• **Exercise prompt**:
Produce as output only the lines below starting at the line with "intros Hs. induction Hs as [|e l Hs IH He]; [done|]." and continuing through the line with "- destruct IH as [IH1 IH2]. rewrite", each one exactly as written.

Stored data entries:
Lemma sched_unblock_exact {h} s l i p j t : sys_ok h s l None -> processes s !! i = Some p -> threads p !! j = Some t ->
  if bool_decide (t_state t = BLOCKED) then exists q, sched_unblock (p_pid p) (t_tid t) s = Ok ((), unblocked s i j p t q) /\ pq_holds q (l ++ [Td (p_pid p) (t_tid t)])
  else sched_unblock (p_pid p) (t_tid t) s = Ok ((), s).
Proof.
  intros H Hi Hj. pose proof (sys_unlocked _ _ _ _ _ H Hi ltac:(done)) as Hpl. pose proof (sys_lookup _ _ _ _ _ H Hi) as Hok. pose proof (Forall_lookup_1 _ _ _ _ (pr_thread _ Hok) Hj) as Hth.
  assert (sched_unblock (p_pid p) (t_tid t) s = (_ ← sched_unblock_thread i j; _ ← release_process i; set_rflags (interrupts s)) (locked i p s)) as ->.
  { unfold sched_unblock. mpure. erewrite bind_Ok by (eapply (sched_get_process_found (set_interrupts false s)); [apply H|apply H|done|done]).
    change (locked i p (set_interrupts false s)) with (locked i p s). cbv beta iota.
    erewrite bind_Ok by (eapply sched_get_thread_by_tid_ok; [by apply locked_lookup|done]). cbn [threads set_p_lock]. by rewrite (find_thread_Some _ _ _ (pr_tids _ Hok) Hj). }
  unfold sched_unblock_thread. pose proof (lookup_lt_Some _ _ _ Hi) as Hlt. case_bool_decide as Hb.
  - set (s1 := set_processes (<[i := set_threads (<[j := set_t_state READY t]> (threads p)) (set_p_lock true p)]> (processes (locked i p s))) (locked i p s)).
    destruct (push_ready_ok s1 l (t_pid t) (t_tid t)) as (q & Epush & Hq); [apply H|apply H|rewrite (th_pid _ _ Hth); apply Hok|pose proof (th_tid _ _ Hth); lia|by eapply sys_queue_length|].
    exists q. split; [|by rewrite <- (th_pid _ _ Hth)]. erewrite bind_Ok; [|erewrite bind_Ok by (by eapply get_thread_ok; [apply locked_lookup|]); rewrite bool_decide_true by done;
      erewrite bind_Ok by (by eapply put_thread_ok; apply locked_lookup); exact Epush].
    erewrite bind_Ok by (apply release_process_ok; [done|cbn; apply list_lookup_insert_eq; by rewrite length_insert]). unfold set_rflags, modify. do 2 f_equal.
    unfold unblocked, with_thread, s1. cbn. rewrite !list_insert_insert_eq. destruct s, p; cbn in *; by subst.
  - erewrite bind_Ok; [|erewrite bind_Ok by (by eapply get_thread_ok; [apply locked_lookup|]); rewrite bool_decide_false by done; reflexivity].
    assert (set_processes (<[i := p]> (processes s)) (set_interrupts false s) = set_interrupts false s) as E by (rewrite list_insert_id by done; by destruct s).
    erewrite bind_Ok by (apply release_process_ok; [done|by apply locked_lookup]). unfold set_rflags, modify. do 2 f_equal. cbn. rewrite list_insert_insert_eq.
    assert (set_p_lock false (set_p_lock true p) = p) as -> by (destruct p; cbn in *; by subst). rewrite list_insert_id by done. by destruct s.
Qed.

Lemma woken_not_blocked s x s' d : woken s x s' -> d ∉ ids BLOCKED (processes s) -> d ∉ ids BLOCKED (processes s').
Proof.
  intros Hw Hd Hin. apply Hd. pose proof (wk_processes _ _ _ Hw) as Hp. unfold ids in *. clear - Hin Hp. induction Hp as [|p p' ? ? Hp _ IH]; [done|]. rewrite bind_cons in *.
  apply elem_of_app in Hin as [Hin|Hin]; apply elem_of_app; [left; by eapply process_woken_ids|right; by apply IH].
Qed.

(** A thread that was unblocked is not blocked, and nothing but the thread itself blocks it. *)
Lemma unblock_not_blocked {h} s l pid tid s' : sys_ok h s l None -> sched_unblock pid tid s = Ok ((), s') -> Td pid tid ∉ ids BLOCKED (processes s').
Proof.
  intros H E Hin. destruct (sched_unblock_ok _ _ pid tid H) as (s1 & x & E1 & Hw). assert (s1 = s') as -> by congruence.
  destruct (decide (Td pid tid ∈ ids BLOCKED (processes s))) as [Hin0|Hno]; [|by eapply woken_not_blocked].
  apply elem_of_ids in Hin0 as (i & p & j & t & Hi & Hj & Hst & [= -> ->]). pose proof (sched_unblock_exact _ _ _ _ _ _ H Hi Hj) as Hx. rewrite bool_decide_true in Hx by done.
  destruct Hx as (q & Ex & _). assert (s' = unblocked s i j p t q) as -> by congruence. apply elem_of_ids in Hin as (i' & p' & j' & t' & Hi' & Hj' & Hst' & [= Ep Et]).
  pose proof (woken_sys _ _ _ _ _ H Hw) as H'. assert (t' = set_t_state READY t) as ->; [|done]. cbn in Hi'. pose proof (lookup_lt_Some _ _ _ Hi) as Hlt.
  eapply (same_thread _ _ _ i' p' j' t' i (set_threads (<[j := set_t_state READY t]> (threads p)) p) j); [exact H'|done|done|cbn; by apply list_lookup_insert_eq|cbn; apply list_lookup_insert_eq; by eapply lookup_lt_Some|done|done].
Qed.

(** ** Sleeping threads *)

Definition earlier (a b : sleeping_thread) : Prop := wakeup_time a <= wakeup_time b.
Definition sorted_by_time (l : list sleeping_thread) : Prop := StronglySorted earlier l.

Lemma insert_position_spec w l : sorted_by_time l ->
  Forall (fun e => wakeup_time e <= w) (take (insert_position w l) l) /\ Forall (fun e => w < wakeup_time e) (drop (insert_position w l) l).
Proof.
  intros Hs. induction Hs as [|e l Hs IH He]; [by split; constructor|]. cbn [insert_position]. destruct (Z.ltb_spec w (wakeup_time e)) as [Hlt|Hge].
  - split; [constructor|]. cbn [drop skipn]. constructor; [done|]. eapply list.Forall_impl; [exact He|]. unfold earlier. intros; lia.
  - destruct IH as [IH1 IH2]. split; [|done]. cbn [take]. by constructor.
Qed.

Lemma filter_none {A} (P : A -> Prop) `{!forall x, Decision (P x)} (l : list A) : Forall (fun x => ~ P x) l -> filter P l = [].
Proof. intros Hl. induction Hl as [|x l Hx _ IH]; [done|]. by rewrite filter_cons, decide_False, IH. Qed.

Lemma filter_all {A} (P : A -> Prop) `{!forall x, Decision (P x)} (l : list A) : Forall P l -> filter P l = l.
Proof. intros Hl. induction Hl as [|x l Hx _ IH]; [done|]. by rewrite filter_cons, decide_True, IH. Qed.

Lemma expired_spec now l : sorted_by_time l ->
  take (expired now l) l = filter (fun e => wakeup_time e < now) l /\ drop (expired now l) l = filter (fun e => ~ wakeup_time e < now) l.
Proof.
  intros Hs. induction Hs as [|e l Hs IH He]; [done|]. cbn [expired]. rewrite !filter_cons. destruct (Z.ltb_spec (wakeup_time e) now) as [Hlt|Hge].
  - destruct IH as [IH1 IH2]. rewrite decide_True, decide_False by lia. cbn [take drop firstn skipn]. by rewrite IH1, IH2.
  - rewrite decide_False, decide_True by lia. cbn [take drop firstn skipn]. unfold earlier in He. split.
    + symmetry. apply filter_none. eapply list.Forall_impl; [exact He|]. cbv beta; intros; lia.
    + f_equal. symmetry. apply filter_all. eapply list.Forall_impl; [exact He|]. cbv beta; intros; lia.
Qed.

Lemma unblock_all_ok {h} xs s l : sys_ok h s l None -> exists s' x, for_each xs (fun t => sched_unblock (st_pid t) (st_tid t)) s = Ok ((), s') /\ woken s x s' /\
  forall e, e ∈ xs -> Td (st_pid e) (st_tid e) ∉ ids BLOCKED (processes s').
Proof.
  revert s l. induction xs as [|e xs IH]; intros s l H; cbn [for_each].
  - exists s, []. split; [done|]. split; [apply woken_refl|]. intros e He. by apply elem_of_nil in He.
  - destruct (sched_unblock_ok _ _ (st_pid e) (st_tid e) H) as (s1 & x & E & Hw). erewrite bind_Ok by exact E. destruct (IH _ _ (woken_sys _ _ _ _ _ H Hw)) as (s2 & y & -> & Hw2 & Hb).
    exists s2, (x ++ y). split; [done|]. split; [by eapply woken_trans|]. intros e' [->|He']%elem_of_cons; [|by apply Hb]. eapply woken_not_blocked; [exact Hw2|]. by eapply unblock_not_blocked.
Qed.

(** The threads that sleep are kept in the order of their time, and the timer wakes exactly
    those whose time has come: they are not blocked any more and leave the list, and all others
    stay in it, in order. *)
Theorem wakeup_threads_correct s l now : irq_mode [] None s l -> sorted_by_time (sleeping_threads s) ->
  exists s' x, wakeup_threads now s = Ok ((), s') /\ irq_mode [] None s' (l ++ x) /\
    sleeping_threads s' = filter (fun e => ~ wakeup_time e < now) (sleeping_threads s) /\
    forall e, e ∈ sleeping_threads s -> wakeup_time e < now -> Td (st_pid e) (st_tid e) ∉ ids BLOCKED (processes s').
Proof.
  intros H Hsorted. pose proof (im_sys _ _ H) as Hs. destruct (expired_spec now _ Hsorted) as [Et Ed]. pose proof (im_disabled _ _ H) as Hie. pose proof (im_sleep_lock _ _ H) as Hsl.
  unfold wakeup_threads. mrun. rewrite Hie. cbn. rewrite Hsl. cbn. rewrite Hsl. cbn. set (s0 := set_sleep_lock true (set_interrupts false s)). set (j := expired now (sleeping_threads s)) in *.
  destruct (Nat.eqb_spec j 0) as [Ej|Ej]; cbn [negb].
  { assert (set_interrupts false (set_sleep_lock false s0) = s) as E0 by (unfold s0; destruct s; cbn in *; by subst).
    cbn. exists s, []. rewrite E0, app_nil_r. split; [done|]. split; [done|]. rewrite Ej in Et, Ed. split; [by rewrite <- Ed|]. intros e He Hlt.
    assert (e ∈ filter (fun e => wakeup_time e < now) (sleeping_threads s)) as Hin by (by apply list_elem_of_filter). rewrite <- Et in Hin. by apply elem_of_nil in Hin. }
  rewrite (proj1 (sys_running _ _ _ Hs) : sched_running s0 = true). destruct (unblock_all_ok (h := []) (take j (sleeping_threads s)) s0 l) as (s1 & x & -> & Hw & Hb); [by apply sys_sleep_lock|].
  cbn. rewrite (wk_interrupts _ _ _ Hw eq_refl). cbn. eexists _, x. split; [done|].
  assert (woken s x (set_interrupts false (set_sleep_lock false (set_sleeping_threads (drop j (sleeping_threads s)) s1)))) as Hw'.
  { apply woken_sleep_locked; try done. intros e He. eapply elem_of_submseteq; [exact He|apply submseteq_drop]. }
  split; [by eapply woken_irq_mode|]. split; [done|]. intros e He Hlt. cbn. apply Hb. rewrite Et. by apply list_elem_of_filter.
Qed.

• **Solution below**:
  intros Hs. induction Hs as [|e l Hs IH He]; [done|]. cbn [expired]. rewrite !filter_cons. destruct (Z.ltb_spec (wakeup_time e) now) as [Hlt|Hge].
  - destruct IH as [IH1 IH2]. rewrite decide_True, decide_False by lia. cbn [take drop firstn skipn]. by rewrite IH1, IH2.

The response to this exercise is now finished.